The Natural Born Consumer

Melissa loves to shop. She lives for it. She enjoys nothing more then immersing herself in the world of fashion. Each month her coffee table overflows with fashion magazines. She occasionally wanders through the Coronado Mall, the variety of it all awing her. Eyes flashing, she holds a new blouse before her as she stands in a three-way mirror, imagining herself wearing it, as a new person, another personality. She hits every store in the mall in this fashion, drunk with possibilities. More often then not, she leaves with a new outfit or two and some makeup. You see, Melissa is a young American. She's a natural born consumer.

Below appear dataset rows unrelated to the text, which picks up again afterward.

Lemma main_run_exited t :
  main_run file t (Exited 1) -> empty_scene_run t \/ missing_output_run t.
Proof.
  intros H. inversion H as [ | | | objects Hz | | | | | |
                            objects befores rows afters ratio fin o'
                              Hne Hb Hr Ha Hd Fin]; subst.
  - left. exists objects. auto.
  - right. inversion Fin; subst.
    exists objects, befores, rows, afters, ratio.
    split; [repeat split; assumption |].
    unfold before_export. now rewrite <- !app_assoc.
Qed.

Lemma main_run_returned t :
  main_run file t (Returned tt) -> successful_run t.
Proof.
  intros H. inversion H as [ | | | | | | | | |
                            objects befores rows afters ratio fin o'
                              Hne Hb Hr Ha Hd Fin]; subst.
  inversion Fin as [ | | | | | size size_mb Hs]; subst.
  exists objects, befores, rows, afters, ratio, size, size_mb.
  split; [repeat split; assumption |]. split; [exact Hs |].
  unfold before_export. now rewrite <- !app_assoc.
Qed.

Lemma main_run_begins t o : main_run file t o -> begins t o.
Proof.
  intros H. destruct H;
    try (right; exists objects; eexists; split; [reflexivity |];
         intros Hz; contradiction).
  - left. exists e. split; [left; reflexivity | reflexivity].
  - left. exists e. split; [right; left; reflexivity | reflexivity].
  - left. exists e. split; [right; right; reflexivity | reflexivity].
  - right. exists objects. eexists. split; [reflexivity |]. auto.
Qed.

Lemma empty_scene_run_zero_meshes t : empty_scene_run t -> zero_meshes t.
Proof.
  intros (objects & Hz & ->). exists objects. split; [| exact Hz].
  apply in_or_app. left. unfold imported. apply in_or_app. right.
  simpl. tauto.
Qed.

Lemma missing_output_run_output_missing t :
  missing_output_run t -> output_missing t.
Proof.
  intros (objects & befores & rows & afters & ratio & _ & ->).
  exists (output_file file). apply in_or_app. right. simpl. tauto.
Qed.

End ExitCases.

(** C1.  Which runs end with which exit status.

    The status is 0 exactly for the successful run: the scene had mesh
    objects, each was decimated, the export call returned, the output file
    was found and its size reported.  The status is 1 in exactly two cases:
    the run on a scene without mesh objects, and the run whose output file
    is missing after the export; in either case the error line is the last
    thing the run did.  Conversely, whenever the scene read after the
    import has no mesh object the run is the first of the two, and whenever
    [os.path.exists] replies [False] it is the second.  The script sets no
    other status: a run that ends otherwise ends in an uncaught exception,
    with whatever status the host gives such a process.  Every run at
    least resets the host, and reads the scene unless the reset, the import
    or the reading fails. *)
Theorem exit_codes {os_path : OsPath} (file : string)
        (h : Host) (s : hstate h) :
  let '(t, o, _) := run h (main file) s in
  (exit_code o = Some 0%Z <-> successful_run file t)
  /\ (exit_code o = Some 1%Z
      <-> empty_scene_run file t \/ missing_output_run file t)
  /\ (zero_meshes t <-> empty_scene_run file t)
  /\ (output_missing t <-> missing_output_run file t)
  /\ (empty_scene_run file t -> last_event t (EvPrint MsgNoMesh))
  /\ (missing_output_run file t -> last_event t (EvPrint MsgNotCreated))
  /\ (forall code, exit_code o = Some code -> code = 0%Z \/ code = 1%Z)
  /\ begins file t o.
Proof.
  destruct (run h (main file) s) as [[t o] s'] eqn:R.
  pose proof (stage_of_run _ _ _ _ _ _ R) as S.
  apply run_exec, main_exec in R.
  assert (E1 : exit_code o = Some 1%Z ->
               empty_scene_run file t \/ missing_output_run file t).
  { destruct o as [[] | code | e]; simpl; intros H; try discriminate H.
    injection H as ->. now apply main_run_exited. }
  assert (Z1 : zero_meshes t -> empty_scene_run file t /\ o = Exited 1).
  { intros Hz. destruct (stage_zero_meshes _ _ _ S Hz) as (objs & Ho & -> & ->).
    split; [exists objs; auto | reflexivity]. }
  assert (M1 : output_missing t -> missing_output_run file t /\ o = Exited 1).
  { intros Hm. destruct (stage_output_missing _ _ _ S Hm) as (_ & ->).
    split; [| reflexivity].
    destruct (main_run_exited _ _ R) as [Em | Mo]; [| exact Mo].
    exfalso. destruct Em as (objs & _ & ->). destruct Hm as (path & Hin).
    unfold imported, greeting in Hin. explicit_in Hin. }
  split; [| split; [| split; [| split; [| split; [| split; [| split]]]]]].
  - split.
    + destruct o as [[] | code | e]; simpl; intros H; try discriminate H.
      * now apply main_run_returned.
      * injection H as ->. destruct (stage_exited _ _ _ S) as [F _].
        discriminate F.
    + intros (objects & befores & rows & afters & ratio & size & size_mb
              & _ & _ & ->).
      destruct (stage_returned _ _ _ S) as [Ret _].
      rewrite (Ret size_mb); [reflexivity |].
      apply in_or_app. right. simpl. tauto.
  - split; [exact E1 |].
    intros [Em | Mo].
    + apply empty_scene_run_zero_meshes in Em.
      destruct (Z1 Em) as [_ ->]. reflexivity.
    + apply missing_output_run_output_missing in Mo.
      destruct (M1 Mo) as [_ ->]. reflexivity.
  - split; [intros Hz; apply (Z1 Hz) | apply empty_scene_run_zero_meshes].
  - split; [intros Hm; apply (M1 Hm) | apply missing_output_run_output_missing].
  - intros (objects & _ & ->). exists (imported file objects). reflexivity.
  - intros (objects & befores & rows & afters & ratio & _ & ->).
    exists (before_export file objects befores rows afters ratio
            ++ [ok (export_call file) VNone; EvPrint MsgDone;
                ok (path_exists (output_file file)) (VBool false)]).
    now rewrite <- app_assoc.
  - intros code H. destruct o as [a | code' | e]; simpl in H; try discriminate H.
    + injection H as <-. auto.
    + injection H as <-. destruct (stage_exited _ _ _ S) as [-> _]. auto.
  - now apply main_run_begins.
Qed.

(** ** Modifiers *)

(** The events that concern modifiers, and the choice of the object they
    are applied to. *)
Definition modifier_related (ev : event) : bool :=
  match ev with
  | EvCall (set_active _) _ | EvCall (modifiers_new _ _ _) _
  | EvCall (set_decimate_type _ _) _ | EvCall (set_ratio _ _) _
  | EvCall (set_use_collapse_triangulate _ _) _
  | EvCall (modifier_apply _) _ => true
  | _ => false
  end.
Definition update_plugins (f : Plugin -> Plugin) (c : Config) : Config :=
  mkConfig (entries c)
    (map (fun m => mkMod (mod_name m) (mod_path m) (map f (mod_plugins m))) (mods c)).

Definition orphaned (c : Config) : list string :=
  map entry_value
    (filter (fun e => String.eqb (entry_key e) "content"
                      && negb (Py.mem (entry_value e) (map plugin_name (all_plugins c))))
       (entries c)).

Definition library (disk : string -> Config) (on_disk : string -> bool)
  (base never : string) (report : Diff * Z) : Library :=
  {| ConfigFile := Config;
     Esm := list string;
     get_full_path := fun p => p;
     get_base_dir := base;
     get_orphaned_plugins := orphaned;
     find_plugin := fun c name =>
       find (fun p => String.eqb (plugin_name p) name) (all_plugins c);
     load_config := disk;
     get_mods := mods;
     find_key := fun c key => filter (fun e => String.eqb (entry_key e) key) (entries c);
     cfg_remove := fun c e =>
       mkConfig (filter (fun e' => negb (entry_eqb e e')) (entries c)) (mods c);
     plugin_enable := fun p c => update_plugins (set_enabled (plugin_name p) true) c;
     plugin_disable := fun p c => update_plugins (set_enabled (plugin_name p) false) c;
     never_merge := never;
     parse_records := fun path => [path];
     merge_with := fun merged to_merge => ((merged ++ to_merge)%list, report);
     path_exists := on_disk |}.

Definition rats : Plugin := mkPlugin "Rats.esp" "/mods/rats/Rats.esp" true.
Definition bats : Plugin := mkPlugin "Bats.esp" "/mods/bats/Bats.esp" true.
Definition cats : Plugin := mkPlugin "Cats.esp" "/mods/bats/Cats.esp" false.
Definition gnats : Plugin := mkPlugin "Gnats.esp" "/mods/bats/Gnats.esp" true.

Definition one_plugin : Config :=
  mkConfig [mkEntry "data" "/mods/rats"; mkEntry "content" "Rats.esp"]
           [mkMod "rats" "/mods/rats" [rats]].

Definition two_mods : Config :=
  mkConfig [mkEntry "data" "/mods/rats"; mkEntry "data" "/mods/bats";
            mkEntry "content" "Rats.esp"; mkEntry "content" "Bats.esp";
            mkEntry "content" "Gnats.esp"]
           [mkMod "rats" "/mods/rats" [rats];
            mkMod "bats" "/mods/bats" [bats; cats; gnats]].

Definition no_mods : Config := mkConfig [] [].
Lemma FFNN_prediction_is_argmax_of_scores_witness :
  (y <- FFNN.forward (FFNN.init 1 1 W1 b0) (ones 2 1) ;; max_1_indices y)
  = max_1_indices
      (tabulate 2 1 (fun i o => bigsum 1 (fun k => get (ones 2 1) i k * get W1 o k)
                                + nth o b0 0)).
Proof.
  apply (FFNN_prediction_is_argmax_of_scores (FFNN.init 1 1 W1 b0) (ones 2 1)).
  reflexivity.
Defined.

(** ** Boolean masks over the rows *)

Lemma mask_as_gather {T : Type} (d : T) (l : list T) :
  forall (mask : list bool) (k : nat),
    length mask = length l ->
    map fst (filter snd (combine l mask))
    = map (fun i => nth (i - k) l d)
        (filter (fun i => nth (i - k) mask false) (seq k (length mask))).
Proof.
  induction l as [|a l IH]; intros [|b mask] k Hlen; try discriminate.
  - reflexivity.
  - cbn [combine filter length seq snd].
    replace (k - k)%nat with 0%nat by lia. cbn [nth].
    assert (Htl : map fst (filter snd (combine l mask))
                  = map (fun i => nth (i - k) (a :: l) d)
                      (filter (fun i => nth (i - k) (b :: mask) false)
                         (seq (S k) (length mask)))).
    { rewrite (IH mask (S k)) by (cbn in Hlen; lia).
      rewrite (filter_ext_in (fun i => nth (i - k) (b :: mask) false)
                 (fun i => nth (i - S k) mask false)).
      - apply map_ext_in. intros i Hi. apply filter_In in Hi.
        destruct Hi as [Hi _]. apply in_seq in Hi.
        replace (i - k)%nat with (S (i - S k)) by lia. reflexivity.
      - intros i Hi. apply in_seq in Hi.
        replace (i - k)%nat with (S (i - S k)) by lia. reflexivity. }
    destruct b; cbn [map fst].
    + replace (k - k)%nat with 0%nat by lia. cbn [nth]. now rewrite Htl.
    + exact Htl.
Qed.
(** A section after an optional schema had its turn on it: replaced by the
    coerced output when the schema is configured and accepts. *)
Definition replaced (schema : option ZodSchema) (section : value) : value :=
  match schema with
  | Some s =>
      match safeParse s section with
      | SafeParseSuccess data => data
      | SafeParseError _ => section
      end
  | None => section
  end.

(** Whether an optional schema is configured and accepts [input]. *)
Definition accepts (schema : option ZodSchema) (input : value) : bool :=
  match schema with
  | Some s => success (safeParse s input)
  | None => false
  end.

(** The outcome of a step that runs [schema] on [input], overlays the coerced
    output onto the query section and advances, or reports the failure under
    [label] and leaves the request as it was. *)
Definition query_overlay_outcome (label : SectionLabel) (schema : ZodSchema)
    (input : value) (req : NextApiRequest) : NextApiRequest * list Event :=
  match safeParse schema input with
  | SafeParseSuccess data =>
      ({| params := params req; query := spread (query req) data; body := body req |},
       [SafeParseCalled schema input; NextCalled])
  | SafeParseError error =>
      (req, [SafeParseCalled schema input;
             ResponseWritten 400 (bad_request [ {| type := label; errors := error |} ])])
  end.

(** The params processing step as the specification words it: the schema is
    run on the params section and its coerced output is overlaid onto the
    params section. *)
Definition params_overlay_outcome (schema : ZodSchema) (req : NextApiRequest)
  : NextApiRequest * list Event :=
  match safeParse schema (params req) with
  | SafeParseSuccess data =>
      ({| params := spread (params req) data; query := query req; body := body req |},
       [SafeParseCalled schema (params req); NextCalled])
  | SafeParseError error =>
      (req, [SafeParseCalled schema (params req);
             ResponseWritten 400 (bad_request [ {| type := Params; errors := error |} ])])
  end.

(** The aggregate processing step as the specification words it: every
    section is updated from its own schema only. *)
Definition sectionwise_request (schemas : Index.RequestValidation.t) (req : NextApiRequest)
  : NextApiRequest :=
  {| params := overlaid (Index.RequestValidation.params schemas) (params req) (params req);
     query := overlaid (Index.RequestValidation.query schemas) (query req) (query req);
     body := replaced (Index.RequestValidation.body schemas) (body req) |}.

(** [req.params] set to [v], the rest as in [req]. *)
Definition with_params (v : value) (req : NextApiRequest) : NextApiRequest :=
  {| params := v; query := query req; body := body req |}.

(** The outcome of a validation-only step for one section: the request is
    returned as it was. *)
Definition validation_outcome (label : SectionLabel) (section : NextApiRequest → value)
    (schema : ZodSchema) (req : NextApiRequest) : NextApiRequest * list Event :=
  (req, [SafeParseCalled schema (section req);
         match safeParse schema (section req) with
         | SafeParseSuccess _ => NextCalled
         | SafeParseError error =>
             ResponseWritten 400 (bad_request [ {| type := label; errors := error |} ])
         end]).

(** Running a step a second time, on the request as the first run left it,
    advances again, writes nothing and changes nothing. *)
Definition advances_idempotently (step : Step) (req : NextApiRequest) : Prop :=
  let first := run step req in
  let second := run step first.1 in
  responses first.2 = []
  ∧ next_calls first.2 = 1%nat
  ∧ second.2 = first.2
  ∧ second.1 = first.1.

(** The log of an aggregate gate that made the schema calls [parses] and
    collected the violations [meta]: the calls in order, then the decision;
    one response carrying [meta] and no advance when [meta] is not empty, no
    response and one advance when it is. *)
Definition aggregate_outcome (tr parses : list Event) (meta : list ErrorListItem) : Prop :=
  tr = parses ++ [decision meta]
  ∧ responses tr = match meta with [] => [] | _ :: _ => [(400, bad_request meta)] end
  ∧ next_calls tr = match meta with [] => 1%nat | _ :: _ => 0%nat end.

(** Every step factory exported by the two files. *)
Inductive EntryPoint : Type :=
  | NextConnect_processRequestBody (schema : ZodSchema)
  | NextConnect_processRequestQuery (schema : ZodSchema)
  | NextConnect_processRequest (schemas : NextConnect.RequestValidation.t)
  | NextConnect_validateRequestBody (schema : ZodSchema)
  | NextConnect_validateRequestQuery (schema : ZodSchema)
  | NextConnect_validateRequest (schemas : NextConnect.RequestValidation.t)
  | Index_processRequestBody (schema : ZodSchema)
  | Index_processRequestParams (schema : ZodSchema)
  | Index_processRequestQuery (schema : ZodSchema)
  | Index_processRequest (schemas : Index.RequestValidation.t)
  | Index_validateRequestBody (schema : ZodSchema)
  | Index_validateRequestParams (schema : ZodSchema)
  | Index_validateRequestQuery (schema : ZodSchema)
  | Index_validateRequest (schemas : Index.RequestValidation.t).

(** The validation-only steps for a single section, with their schema, the
    section they validate and the label they report under. *)
Definition validation_only (entry : EntryPoint)
  : option (ZodSchema * (NextApiRequest → value) * SectionLabel) :=
  match entry with
  | NextConnect_validateRequestBody schema => Some (schema, body, Body)
  | NextConnect_validateRequestQuery schema => Some (schema, query, Query)
  | Index_validateRequestBody schema => Some (schema, body, Body)
  | Index_validateRequestParams schema => Some (schema, params, Params)
  | Index_validateRequestQuery schema => Some (schema, query, Query)
  | _ => None
  end.

Definition step_of (entry : EntryPoint) : Step :=
  match entry with
  | NextConnect_processRequestBody schema => NextConnect.processRequestBody schema
  | NextConnect_processRequestQuery schema => NextConnect.processRequestQuery schema
  | NextConnect_processRequest schemas => NextConnect.processRequest schemas
  | NextConnect_validateRequestBody schema => NextConnect.validateRequestBody schema
  | NextConnect_validateRequestQuery schema => NextConnect.validateRequestQuery schema
  | NextConnect_validateRequest schemas => NextConnect.validateRequest schemas
  | Index_processRequestBody schema => Index.processRequestBody schema
  | Index_processRequestParams schema => Index.processRequestParams schema
  | Index_processRequestQuery schema => Index.processRequestQuery schema
  | Index_processRequest schemas => Index.processRequest schemas
  | Index_validateRequestBody schema => Index.validateRequestBody schema
  | Index_validateRequestParams schema => Index.validateRequestParams schema
  | Index_validateRequestQuery schema => Index.validateRequestQuery schema
  | Index_validateRequest schemas => Index.validateRequest schemas
  end.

She is not alone. Modern American society is founded on consumerism, dominated by the dollar, and addicted to a cycle of earning and spending. These dark truths inspire many cultural criticisms, but most, like Melissa, seem to thrive in our 24-hour drive-thru quik-stop culture. How did Melissa and others like her come about? When did America become so addicted to shopping?

Consumer Culture

The modern consumer culture most likely began at the end of World War I. The industrial age was maturing. Large manufacturers and corporations, fresh off of a wartime economic boom, were producing unprecidented amounts of product. However, customers, their purchases motivated by need, were not buying enough. Desiring market predictability, industry decided that they would create a reliable customer base. Stewart Ewen, in Captains of Consciousness, quotes Edward Filene, a Boston merchant often called the mouthpiece of Industrial America, arguing that The time has come when [industry] must concentrate on the great social task of teaching the masses not what to think but how to think, and thus to find out how to behave like human beings in the machine age. The theory progressed that once the American people learned how to be good consumers, they would buy products, thus fueling the American economy and producing more money to spend on more product. A perfect circle. All would profit.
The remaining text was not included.